Reputation: 400
Is there a shorter or more elegant way to pivot a timeseries by year in pandas? The code below does what I want but I wonder if there is a better way to accomplish this:
import pandas
import numpy
daterange = pandas.date_range(start='2000-01-01', end='2017-12-31', freq='10T')
# generate a fake timeseries of measured wind speeds from 2000 to 2017 in 10min intervals
wind_speed = pandas.Series(data=numpy.random.rand(daterange.size), index=daterange)
# group by year
wind_speed_groups = wind_speed.groupby(wind_speed.index.year).groups
# assemble data frame with columns of wind speed data for every year
wind_speed_pivot = pandas.DataFrame()
for key, group in wind_speed_groups.items():
series = wind_speed[group]
series.name = key
series.index = series.index - pandas.Timestamp(str(key)+'-01-01')

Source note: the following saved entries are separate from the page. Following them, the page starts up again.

Lemma menu_loop_keeps_sound (acts : list action) : keeps_sound (menu_loop acts).
Proof.
  induction acts as [| a acts IH]; simpl.
  - apply keeps_sound_bind; [apply keeps_sound_print | intros _].
    apply keeps_sound_bind; [apply keeps_sound_print | intros _; apply keeps_sound_print].
  - apply keeps_sound_bind; [apply keeps_sound_print | intros _].
    apply keeps_sound_bind; [apply keeps_sound_print | intros _].
    apply keeps_sound_bind; [apply run_action_keeps_sound | intros _; exact IH].
Qed.

Lemma create_tables_keeps_sound : keeps_sound create_tables.
Proof.
  apply keeps_sound_intro; [| apply create_tables_closes].
  apply create_tables_preserves;
    auto using both_rollback_closed, both_commit_closed, harmless_stmt_ok.
Qed.

Lemma main_menu_keeps_sound (acts : list action) : keeps_sound (main_menu acts).
Proof.
  unfold main_menu.
  apply keeps_sound_bind; [apply create_tables_keeps_sound | intros _].
  apply keeps_sound_bind; [apply keeps_sound_print | intros _].
  apply menu_loop_keeps_sound.
Qed.

Lemma sound_empty : sound empty_db.
Proof. repeat split; constructor. Qed.

(** Started on an empty file, under any behaviour of the storage, the
    program never leaves a negative quantity in the file. *)
Lemma main_menu_quantities_nonneg (fl : list fault) (acts : list action) :
  quantities_nonneg
    (file_after (main_menu acts)
       {| file := empty_db; txn := None; faults := fl; sql_log := []; console := [] |}).
Proof.
  destruct (@main_menu_keeps_sound acts
              {| file := empty_db; txn := None; faults := fl;
                 sql_log := []; console := [] |} eq_refl sound_empty) as [[_ [H _]] _].
  exact H.
Qed.

(** ** Atomicity of the two writes of a stock movement *)

Lemma movement_unharmed_intro (fl : list fault) :
  hd Healthy (tl (tl (tl (tl fl)))) = Healthy ->
  hd Healthy (tl (tl (tl (tl (tl fl))))) = Healthy ->
  hd Healthy (tl (tl (tl (tl (tl (tl fl)))))) = Healthy ->
  hd Healthy (tl (tl (tl (tl (tl (tl (tl fl))))))) = Healthy ->
  movement_unharmed fl.
Proof.
  unfold movement_unharmed.
  destruct fl as [| f0 [| f1 [| f2 [| f3 [| f4 [| f5 [| f6 [| f7 fl]]]]]]]];
    simpl; auto.
Qed.

Lemma stock_in_atomic (pid qty_in : option Z) (now : datetime) (w : world) :
  txn w = None ->
  post (stock_in pid qty_in now) w
       (fun _ w' =>
          file w' = file w \/
          (movement_unharmed (faults w) /\
           exists qty, qty_in = Some qty /\ 0 < qty /\
             applied (UpdateQuantityAdd qty pid) (InsertTransaction pid IN qty (strftime now))
                     (file w) (file w'))).
Proof.
  intros Ht. destruct w as [f t fl lg c]; simpl in *; subst t.
  unfold stock_in. step. step. step.
  eapply post_mono; [apply view_products_post; reflexivity |].
  cbv beta. intros r w [Hf [Htx [_ Hfl]]].
  destruct w as [f1 t1 fl1 lg1 c1]; simpl in Hf, Htx, Hfl; subst f1 t1.
  destruct r; auto. subst fl1.
  step. eapply post_mono; [apply get_product_post; reflexivity |].
  cbv beta. intros r w' [Hf' [Htx' [_ Hr]]].
  destruct w' as [f' t' fl' lg' c']; simpl in *; subst f' t'.
  destruct r as [[p |] | e |]; auto; try (step; auto).
  destruct Hr as [Hr Hfl]. subst fl'.
  destruct qty_in as [qty |]; [| step; auto].
  destruct (qty <=? 0) eqn:E1; [step; auto |].
  repeat fstep; auto.
  destruct (exec (UpdateQuantityAdd qty pid) f) as [e | d1] eqn:E3; repeat fstep; auto.
  destruct (exec (InsertTransaction pid IN qty (strftime now)) d1) as [e | d2] eqn:E4;
    repeat fstep; auto.
  right. split.
  - apply movement_unharmed_intro; assumption.
  - exists qty. split; [reflexivity |]. split; [apply Z.leb_gt; exact E1 |].
    exists d1. split; assumption.
Qed.

Lemma stock_out_atomic (pid qty_in : option Z) (now : datetime) (w : world) :
  txn w = None ->
  post (stock_out pid qty_in now) w
       (fun _ w' =>
          file w' = file w \/
          (movement_unharmed (faults w) /\
           exists qty, qty_in = Some qty /\ 0 < qty /\
             applied (UpdateQuantitySub qty pid) (InsertTransaction pid OUT qty (strftime now))
                     (file w) (file w'))).
Proof.
  intros Ht. destruct w as [f t fl lg c]; simpl in *; subst t.
  unfold stock_out. step. step. step.
  eapply post_mono; [apply view_products_post; reflexivity |].
  cbv beta. intros r w [Hf [Htx [_ Hfl]]].
  destruct w as [f1 t1 fl1 lg1 c1]; simpl in Hf, Htx, Hfl; subst f1 t1.
  destruct r; auto. subst fl1.
  step. eapply post_mono; [apply get_product_post; reflexivity |].
  cbv beta. intros r w' [Hf' [Htx' [_ Hr]]].
  destruct w' as [f' t' fl' lg' c']; simpl in *; subst f' t'.
  destruct r as [[p |] | e |]; auto; try (step; auto).
  destruct Hr as [Hr Hfl]. subst fl'.
  destruct qty_in as [qty |]; [| step; auto].
  destruct (qty <=? 0) eqn:E1; [step; auto |].
  destruct (value (quantity p) <? qty) eqn:E2; [step; auto |].
  repeat fstep; auto.
  destruct (exec (UpdateQuantitySub qty pid) f) as [e | d1] eqn:E3; repeat fstep; auto.
  destruct (exec (InsertTransaction pid OUT qty (strftime now)) d1) as [e | d2] eqn:E4;
    repeat fstep; auto.
  right. split.
  - apply movement_unharmed_intro; assumption.
  - exists qty. split; [reflexivity |]. split; [apply Z.leb_gt; exact E1 |].
    exists d1. split; assumption.
Qed.

Lemma harmed_movement (fl : list fault) (i : nat) :
  (4 <= i <= 7)%nat -> nth i fl Healthy <> Healthy -> ~ movement_unharmed fl.
Proof.
  intros Hi Hn [H4 [H5 [H6 H7]]].
  assert (E : i = 4%nat \/ i = 5%nat \/ i = 6%nat \/ i = 7%nat) by lia.
  destruct E as [-> | [-> | [-> | ->]]]; contradiction.
Qed.

(** * Properties of the program *)

(** ** Quantities, atomicity and the audit trail *)

(** C4. The quantity update and the transaction insert of [stock_in] and
    [stock_out] are one unit: under every behaviour of the storage the
    file ends either as it was or with both writes applied, and a failure
    or a crash at the connection, the UPDATE, the INSERT or the commit
    (database calls 4 to 7 of the operation) leaves the file as it was. *)
Theorem stock_movement_atomic (w : world) (pid qty_in : option Z) (now : datetime) :
  txn w = None ->
  (file_after (stock_in pid qty_in now) w = file w \/
   exists qty, qty_in = Some qty /\
     applied (UpdateQuantityAdd qty pid) (InsertTransaction pid IN qty (strftime now))
             (file w) (file_after (stock_in pid qty_in now) w)) /\
  (file_after (stock_out pid qty_in now) w = file w \/
   exists qty, qty_in = Some qty /\
     applied (UpdateQuantitySub qty pid) (InsertTransaction pid OUT qty (strftime now))
             (file w) (file_after (stock_out pid qty_in now) w)) /\
  (forall i, (4 <= i <= 7)%nat -> nth i (faults w) Healthy <> Healthy ->
     file_after (stock_in pid qty_in now) w = file w /\
     file_after (stock_out pid qty_in now) w = file w).
Proof.
  intros Ht.
  pose proof (@stock_in_atomic pid qty_in now w Ht) as Hin.
  pose proof (@stock_out_atomic pid qty_in now w Ht) as Hout.
  unfold post in Hin, Hout. unfold file_after.
  split; [| split].
  - destruct Hin as [H | [_ [q [E [_ H]]]]]; [left | right; exists q]; auto.
  - destruct Hout as [H | [_ [q [E [_ H]]]]]; [left | right; exists q]; auto.
  - intros i Hi Hn. split.
    + destruct Hin as [H | [H _]]; auto.
      exfalso. eapply harmed_movement; eauto.
    + destruct Hout as [H | [H _]]; auto.
      exfalso. eapply harmed_movement; eauto.
Qed.

(** C6. Transaction rows are append-only: table creation, every menu
    operation and every run of the menu leave each transaction row of the
    file where it was and as it was; rows are only added after them. *)
Theorem transactions_append_only (w : world) :
  txn w = None ->
  extends (file w) (file_after create_tables w) /\
  (forall a, extends (file w) (file_after (run_action a) w)) /\
  (forall acts, extends (file w) (file_after (main_menu acts) w)).
Proof.
  intros Ht.
  assert (Hw : holds (both (extends (file w))) w).
  { split; [apply extends_refl |]. rewrite Ht. discriminate. }
  assert (Hs : forall s, stmt_ok (both (extends (file w))) s).
  { intros s. apply both_stmt_ok. intros d d' Hd He.
    eapply extends_trans; [exact Hd | eapply exec_extends; exact He]. }
  split; [| split].
  - exact (proj1 (@create_tables_preserves _ (@both_rollback_closed _)
                    (@both_commit_closed _) (fun s _ => Hs s) w Hw)).
  - intros a.
    exact (proj1 (@run_action_preserves _ (@both_rollback_closed _)
                    (@both_commit_closed _) Hs a w Hw)).
  - intros acts.
    exact (proj1 (@main_menu_preserves _ (@both_rollback_closed _)
                    (@both_commit_closed _) Hs acts w Hw)).
Qed.

(** ** Stock movements on a healthy storage *)












(** ** Stock movements that report success, under any storage *)

Lemma applied_moved (f d1 d2 : db) (pid : option Z) (k : trans_kind)
    (delta qty : Z) (u : stmt) (text : string) :
  (forall d, exec u d = match Products d with
                        | None => inl OperationalError
                        | Some t =>
                            if negb (fits qty && fits_opt pid) then inl OverflowError
                            else
                              inr {| Suppliers := Suppliers d;
                                     Products := Some (update_quantity delta pid t);
                                     Transactions := Transactions d |}
                        end) ->
  exec u f = inr d1 ->
  exec (InsertTransaction pid k qty text) d1 = inr d2 ->
  exists tp tt,
    Products f = Some tp /\ Transactions f = Some tt /\
    d2 = moved f tp tt pid k delta qty text.
Proof.
  intros Hu E1 E2. rewrite Hu in E1.
  destruct (Products f) as [tp |] eqn:EP; [| discriminate].
  destruct (negb (fits qty && fits_opt pid)); [discriminate |].
  injection E1 as <-. simpl in E2.
  destruct (Transactions f) as [tt |] eqn:ET; [| discriminate].
  destruct (negb (fits_opt pid && fits qty)); [discriminate |].
  destruct (match pid with Some p => has_product p _ | None => true end);
    [| discriminate].
  injection E2 as <-. exists tp, tt. repeat split.
Qed.












(** ** [ORDER BY] sorts, and keeps every row *)

Section OrderBy.
Variable R : Type.
Variable le : R -> R -> bool.

Lemma insert_by_perm (x : R) (l : list R) : Permutation (insert_by le x l) (x :: l).
Proof.
  induction l as [| y l IH]; simpl; [reflexivity |].
  destruct (le x y); [reflexivity |].
  rewrite IH. apply perm_swap.
Qed.

Lemma order_by_perm (l : list R) : Permutation (order_by le l) l.
Proof.
  induction l as [| x l IH]; simpl; [reflexivity |].
  rewrite insert_by_perm. constructor. exact IH.
Qed.

Hypothesis le_total : forall x y, le x y = false -> le y x = true.
Hypothesis le_trans : forall x y z, le x y = true -> le y z = true -> le x z = true.

Lemma insert_by_sorted (x : R) (l : list R) :
  StronglySorted (fun a b => le a b = true) l ->
  StronglySorted (fun a b => le a b = true) (insert_by le x l).
Proof.
  induction 1 as [| y l Hs IH Hy]; simpl.
  - constructor; constructor.
  - destruct (le x y) eqn:E.
    + constructor; [constructor; assumption |].
      constructor; [exact E |].
      revert Hy. apply Forall_impl. intros z. apply le_trans. exact E.
    + constructor; [exact IH |].
      eapply Permutation_Forall.
      * symmetry. apply insert_by_perm.
      * constructor; [apply le_total; exact E | exact Hy].
Qed.

Lemma order_by_sorted (l : list R) :
  StronglySorted (fun a b => le a b = true) (order_by le l).
Proof.
  induction l as [| x l IH]; simpl; [constructor |].
  apply insert_by_sorted. exact IH.
Qed.
End OrderBy.

Lemma StronglySorted_weaken (A : Type) (P Q : A -> A -> Prop) (l : list A) :
  (forall a b, P a b -> Q a b) -> StronglySorted P l -> StronglySorted Q l.
Proof.
  intros H. induction 1 as [| x l Hs IH Hx]; constructor; auto.
  revert Hx. apply Forall_impl. intros b. apply H.
Qed.

Lemma StronglySorted_map (A B : Type) (f : A -> B) (Q : B -> B -> Prop) (l : list A) :
  StronglySorted (fun a b => Q (f a) (f b)) l -> StronglySorted Q (map f l).
Proof.
  induction 1 as [| x l Hs IH Hx]; simpl; constructor; auto.
  apply Forall_map. exact Hx.
Qed.

(** ** The reports *)

Lemma low_stock_lines_map (l : list (Z * string * num)) :
  low_stock_lines (map LowStockLine l) = l.
Proof. induction l as [| x l IH]; simpl; [| rewrite IH]; reflexivity. Qed.

Lemma transaction_lines_map (l : list (trans_row * option string)) :
  transaction_lines (map TransLine l) = l.
Proof. induction l as [| x l IH]; simpl; [| rewrite IH]; reflexivity. Qed.

Lemma low_stock_report_output (d : db) (threshold : Z) :
  0 <= threshold ->
  low_stock_lines (console_after (low_stock_report (Some threshold)) (boot d))
  = match select_low_stock threshold d with
    | inr rws => rws
    | inl _ => []
    end.
Proof.
  intros Ht.
  change (post (low_stock_report (Some threshold)) (boot d)
            (fun _ w' => low_stock_lines (console w')
                         = match select_low_stock threshold d with
                           | inr rws => rws
                           | inl _ => []
                           end)).
  unfold boot, low_stock_report. step. step.
  destruct (threshold <? 0) eqn:E; [guards; lia |].
  repeat fstep; try congruence.
  destruct (select_low_stock threshold d) as [e | [| r rws]]; repeat step;
    try reflexivity.
  unfold low_stock_lines. rewrite flat_map_app. simpl.
  f_equal. apply low_stock_lines_map.
Qed.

wind_speed_pivot = wind_speed_pivot.join(series, how='outer')
print(wind_speed_pivot)
Upvotes: 0
Views: 108
Reputation: 13437
I'm not sure if this is the fastest method, as I'm adding two columns to your initial dataframe (it's possible to add just one if you want to overwrite it).
import pandas as pd
import numpy as np
import datetime as dt
daterange = pd.date_range(start='2000-01-01', end='2017-12-31', freq='10T')
# generate a fake timeseries of measured wind speeds from 2000 to 2017 in 10min intervals
wind_speed = pd.Series(data=np.random.rand(daterange.size), index=daterange)
df = wind_speed.to_frame("windspeed")
df["year"] = df.index.year
df["pv_index"] = df.index - df["year"].apply(lambda x: dt.datetime(x,1,1))
wind_speed_pivot = df.pivot_table(index=["pv_index"], columns=["year"], values=["windspeed"])
Upvotes: 1